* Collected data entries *
--- START ---
Lemma method_precedence_witness :
  search_lists name_number (lists_of (methodizeClass name_number false (Some sample_methods) [sample_category])) "b"
  = Ret (Some (mk_method "b" "v16@0:8" "g2")).
Proof.
  rewrite (method_precedence name_number name_number_inj false (Some sample_methods) [sample_category] "b").
  - reflexivity.
  - repeat constructor.
Defined.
--- END ---
For this exercise, repeat the data above exactly.

* RESPONSE *
Lemma method_precedence_witness :
  search_lists name_number (lists_of (methodizeClass name_number false (Some sample_methods) [sample_category])) "b"
  = Ret (Some (mk_method "b" "v16@0:8" "g2")).
Proof.
  rewrite (method_precedence name_number name_number_inj false (Some sample_methods) [sample_category] "b").
  - reflexivity.
  - repeat constructor.
Defined.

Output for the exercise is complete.